On the centenary of his birth, Bridget Galton visits an exhibition charting the life of the virtuoso violinist.

Even those who have never been to a classical music concert will know the name of Yehudi Menuhin.

For over 75 years the virtuoso violinist lived in the spotlight as a performer, conductor and music school founder.

Now a fascinating exhibition at Marylebone’s Royal Academy of Music marks the centenary of his birth: charting his life from child prodigy to elder statesman, including his happy decades in Highgate.

The Academy in Marylebone Road, where Eric Coates, Myra Hess, Arthur Sullivan and Sir Henry Wood were alumni, holds the extensive Foyle Menuhin archive of writings, letters, photos, old scores and personal ephemera.

Museum curator Joanna Tapp says: “It’s a huge archive we’ve been cataloguing it and wanted to present the different roles and images of Menuhin over the years, both the one he presented of himself and the one the press imposed on him.”

Born in New York, when an anti-Semitic landlady showed his Belarus-born parents Moshe and Marutha around a prospective apartment and commented they’d be glad to know she didn’t take Jews, Marutha vowed to call her unborn son Yehudi, (Hebrew for Jew) as an act of pride and defiance.

The family moved to San Francisco where Menuhin started learning violin aged four and made his first solo appearance three years later with the San Franciso Symphony Orchestra.

He soon became a media sensation; photos emphasised his youth; wearing shorts and earning an ice cream as a post concert reward.

One image in the exhibition shows him flanked by his adoring sisters Hephzibah and Yaltah.
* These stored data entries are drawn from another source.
(** [func f(n) { if (n < 2) { return n; } return f(n-1) + f(n-2); }] *)
Definition fib_decl : Stmt :=
  FuncDecl "f" ["n"]
    [ IfStmt (BinaryExpr (VariableExpr "n") (op LESS "<") (LiteralExpr "2"))
        [ReturnStmt (Some (VariableExpr "n"))] [];
      ReturnStmt (Some
        (BinaryExpr
           (call "f" [BinaryExpr (VariableExpr "n") (op MINUS "-") (LiteralExpr "1")])
           (op PLUS "+")
           (call "f" [BinaryExpr (VariableExpr "n") (op MINUS "-") (LiteralExpr "2")]))) ].

(** [f(6);] after the declaration *)
Definition fib_program : list Stmt :=
  [fib_decl; ExprStmt (call "f" [LiteralExpr "6"])].

(** [func one() { return 1; }  one();] *)
Definition return_one_program : list Stmt :=
  [FuncDecl "one" [] [ReturnStmt (Some (LiteralExpr "1"))]; ExprStmt (call "one" [])].

(** [func g() { try { return 1; } catch (e) { } finally { print("cleanup"); } }
    g();] *)
Definition finally_program : list Stmt :=
  [ FuncDecl "g" []
      [TryStmt [ReturnStmt (Some (LiteralExpr "1"))] "e" [] [print_ "cleanup"]];
    ExprStmt (call "g" []) ].

(** [func h() { try { return 1; } catch (e) { return 2; }
               finally { print("cleanup"); } }  h();] *)
Definition finally_skipped_program : list Stmt :=
  [ FuncDecl "h" []
      [TryStmt [ReturnStmt (Some (LiteralExpr "1"))] "e"
               [ReturnStmt (Some (LiteralExpr "2"))] [print_ "cleanup"]];
    ExprStmt (call "h" []) ].

(** [func k() { try { return 1; } catch (e) { print("caught"); } }  k();] *)
Definition catch_return_program : list Stmt :=
  [ FuncDecl "k" []
      [TryStmt [ReturnStmt (Some (LiteralExpr "1"))] "e" [print_ "caught"] []];
    ExprStmt (call "k" []) ].

(** [try { 1 - "a"; } catch (e) { m = e; }] *)
Definition catch_message_program : list Stmt :=
  [ TryStmt [ExprStmt (BinaryExpr (LiteralExpr "1") (op MINUS "-") (StringExpr "a"))] "e"
            [ExprStmt (AssignExpr (VariableExpr "m") (VariableExpr "e"))] [] ].

(** [func f(a) { r = y; }  { var y = 7; f(1); }] *)
Definition scope_program : list Stmt :=
  [ FuncDecl "f" ["a"] [ExprStmt (AssignExpr (VariableExpr "r") (VariableExpr "y"))];
    BlockStmt [ VarDecl "y" (Some (LiteralExpr "7"));
                ExprStmt (call "f" [LiteralExpr "1"]) ] ].

(** [[10, 20]] *)
Definition two_elements : Expr := ArrayExpr [LiteralExpr "10"; LiteralExpr "20"].

(** The runs of these programs never convert a double from or to text; they
    are made with these two stand-ins for [std::stod] and
    [std::to_string(double)]. *)
Definition stod_unused : string → option float := fun _ => None.
Definition to_string_unused : float → string := fun _ => "".

(** A store of two frames, the second enclosed by the first, both empty. *)
Definition two_frames : list Environment :=
  [mkEnvironment ∅ None; mkEnvironment ∅ (Some 0%nat)].

(** An interpreter whose current frame is the inner one of [two_frames]. *)
Definition in_two_frames : Interpreter :=
  mkInterpreter 1%nat 0%nat None two_frames [] "".

(** A class with one method [area], and an interpreter that holds one
    instance of it, bound to [s] in the global frame. *)
Definition shape_class : ClassObject :=
  mkClass "Shape" {["area" := mkFunction "area" MethodFn 0%nat]}.

(** An interpreter in which the names [a] and [b] are bound to the same
    instance. *)
Definition aliased : Interpreter :=
  mkInterpreter 0%nat 0%nat None
    [mkEnvironment (<["a" := VInstance 0%nat]> {["b" := VInstance 0%nat]}) None]
    [instantiate shape_class] "".

(** [-"x";], which fails the operand check. *)
Definition negate_string : Stmt := ExprStmt (UnaryExpr (op MINUS "-") (StringExpr "x")).

Section Evaluator.

(** Two functions of the C++ standard library are left abstract: [std::stod]
    ([None] when it throws) and [std::to_string(double)]. *)
Variable stod : string → option float.
Variable to_string_double : float → string.

Definition join (sep : string) (l : list string) : string :=
  match l with
  | [] => ""
  | x :: l' => fold_left (fun acc y => acc +:+ sep +:+ y) l' x
  end.

(** [Object::toString].  An instance prints the name of its class, read from
    the instance store [insts].  The entries of a map are listed in the
    order of the model's map; [std::unordered_map] iterates in an order of
    its own, which the C++ standard leaves unspecified, so the text of a map
    of two or more entries is the text of the code up to the order of the
    entries only. *)
Fixpoint toString (insts : list InstanceObject) (v : Value) {struct v} : string :=
  match v with
  | VInteger z => pretty z
  | VFloat d => to_string_double d
  | VString s => dquote +:+ s +:+ dquote
  | VBoolean b => if b then "true" else "false"
  | VNull => "null"
  | VArray elements =>
      "[" +:+ join ", " ((fix each (l : list Value) : list string :=
                            match l with
                            | [] => []
                            | x :: l' => toString insts x :: each l'
                            end) elements) +:+ "]"
  | VMap m =>
      "{" +:+ join ", " (map_fold (fun k x acc =>
                            (dquote +:+ k +:+ dquote +:+ ": " +:+ toString insts x) :: acc)
                          [] m) +:+ "}"
  | VFunction f => "<function " +:+ fn_name f +:+ ">"
  | VClass c => "<class " +:+ cls_name c +:+ ">"
  | VInstance l =>
      "<" +:+ from_option (fun i => cls_name (class_ i)) "" (insts !! l) +:+ " instance>"
  end.

(** ** builtins.cpp: the bodies of the native functions *)
Definition callBuiltin (b : Builtin) (args : list Value) : M Value :=
  match b with
  | Bprint =>
      do insts <- gets instances;
      modify (write (join " " (map (toString insts) args) +:+ newline)) ;;
      ret VNull
  | Blen =>
      match args with
      | [VString s] => ret (VInteger (Z.of_nat (String.length s)))
      | [VArray arr] => ret (VInteger (Z.of_nat (length arr)))
      | [_] => ret (VInteger 0)
      | _ => ret VNull
      end
  | Btype =>
      match args with
      | [obj] =>
          ret (VString match type_of obj with
                       | INTEGER => "int"
                       | FLOAT => "float"
                       | STRING_OBJ => "string"
                       | BOOLEAN => "bool"
                       | ARRAY => "array"
                       | MAP => "map"
                       | FUNCTION => "function"
                       | CLASS_OBJ => "class"
                       | INSTANCE => "instance"
                       | NULL_OBJ => "null"
                       end)
      | _ => ret (VString "unknown")
      end
  | Babs =>
      match args with
      | [VInteger z] =>
          (* std::abs of the least long long has no defined result *)
          if z =? - 2^63 then lift Undefined else ret (VInteger (Z.abs z))
      | [VFloat d] => ret (VFloat (PrimFloat.abs d))
      | _ => ret VNull
      end
  | Bstr =>
      match args with
      | [obj] => do insts <- gets instances; ret (VString (toString insts obj))
      | _ => ret (VString "")
      end
  | Bint =>
      match args with
      | [VInteger z] => ret (VInteger z)
      | [VFloat d] => do z <- defined (Z_of_double d); ret (VInteger z)
      | [VString s] => ret (VInteger (default 0 (stoll s)))
      | _ => ret (VInteger 0)
      end
  | Bfloat =>
      match args with
      | [VFloat d] => ret (VFloat d)
      | [VInteger z] => ret (VFloat (double_of_Z z))
      | [VString s] => ret (VFloat (default 0%float (stod s)))
      | _ => ret (VFloat 0%float)
      end
  end.

(** [defineBuiltins]; [makeFunction] gives [print] the default arity 0. *)
Definition defineBuiltins : M unit :=
  do g <- gets globals_;
  define g "print" (VFunction (mkFunction "print" (NativeFn Bprint) 0%nat)) ;;
  define g "len" (VFunction (mkFunction "len" (NativeFn Blen) 1%nat)) ;;
  define g "type" (VFunction (mkFunction "type" (NativeFn Btype) 1%nat)) ;;
  define g "abs" (VFunction (mkFunction "abs" (NativeFn Babs) 1%nat)) ;;
  define g "str" (VFunction (mkFunction "str" (NativeFn Bstr) 1%nat)) ;;
  define g "int" (VFunction (mkFunction "int" (NativeFn Bint) 1%nat)) ;;
  define g "float" (VFunction (mkFunction "float" (NativeFn Bfloat) 1%nat)).

(** [Interpreter::Interpreter]: one frame, both the current and the global
    one, with the native functions. *)
Definition Interpreter_new : Interpreter :=
  snd (defineBuiltins (mkInterpreter 0%nat 0%nat None [mkEnvironment ∅ None] [] "")).

(** ** interpreter.cpp: helper methods *)

Definition is_number (v : Value) : bool :=
  match v with VInteger _ | VFloat _ => true | _ => false end.

(** [Interpreter::checkNumberOperand] *)
Definition checkNumberOperand (operand : Value) : Outcome unit :=
  if is_number operand then Ok tt else Throw "Operand must be a number.".

(** [Interpreter::checkNumberOperands] *)
Definition checkNumberOperands (left right : Value) : Outcome unit :=
  if is_number left && is_number right then Ok tt
  else Throw "Operands must be numbers.".

(** The conditional expression
    [x->type() == FLOAT ? static_cast<FloatObject*>(x)->value()
                        : static_cast<IntegerObject*>(x)->value()]:
    the second cast is unchecked, so anything but a number has no defined
    value. *)
Definition double_value (v : Value) : Outcome float :=
  match v with
  | VFloat d => Ok d
  | VInteger z => Ok (double_of_Z z)
  | _ => Undefined
  end.

Definition on_doubles (f : float → float → Value) (left right : Value) : Outcome Value :=
  match double_value left, double_value right with
  | Ok x, Ok y => Ok (f x y)
  | _, _ => Undefined
  end.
In another he meets screen idol Charlie Chaplin on the set of City Lights.

The family moved to Paris so Yehudi could study, a copy of his schedule shows he practised five hours at day - with a rest on Sunday.

“He had a close-knit supportive family. His father became his manager and he was home schooled. He credited them with keeping his feet on the ground during his peripatetic childhood,” says Tapp.

In Europe Menuhin studied under teachers such as Georges Enesco and Adolf Busch and in 1932 made his famous recording of Elgar’s Violin Concerto at Abbey Road studios with the composer conducting.

As his career progressed Menuhin was a renowned interpreter of Bach, Bartok and Ernescu.

“He was a great interpreter of music with a folk influence,” says Tapp.

“He had a wonderful connection and insight into this music. His style of playing and learning was spontaneous rather than technically perfect. One teacher taught him to visualise what the sounds looked like - to respond to the music emotionally. You can see notes on the scores like ‘sounds like the murmuring of a crowd around a minaret,’ or ‘sounds like an octopus trying to hug someone’.”

During the war Menuhin performed for Allied Soldiers and in 1945 with Benjamin Britten at the piano gave a concert for the surviving inmates of Bergen Belsen.

By contrast in 1947 Menuhin was the first Jewish musician to play with the Berlin Philharmonic under controversial conductor Wilhelm Furtwangler.

Many thought him a Nazi sympathiser for remaining in Germany throughout the war, but in a decision which would later give Menuhin problems playing in Israel, the violinist wanted to rehabilitate the German music scene.

“He was socially conscious and would play where other musicians would not - like Russia or South Africa because he believed in using music to build bridges and make connections.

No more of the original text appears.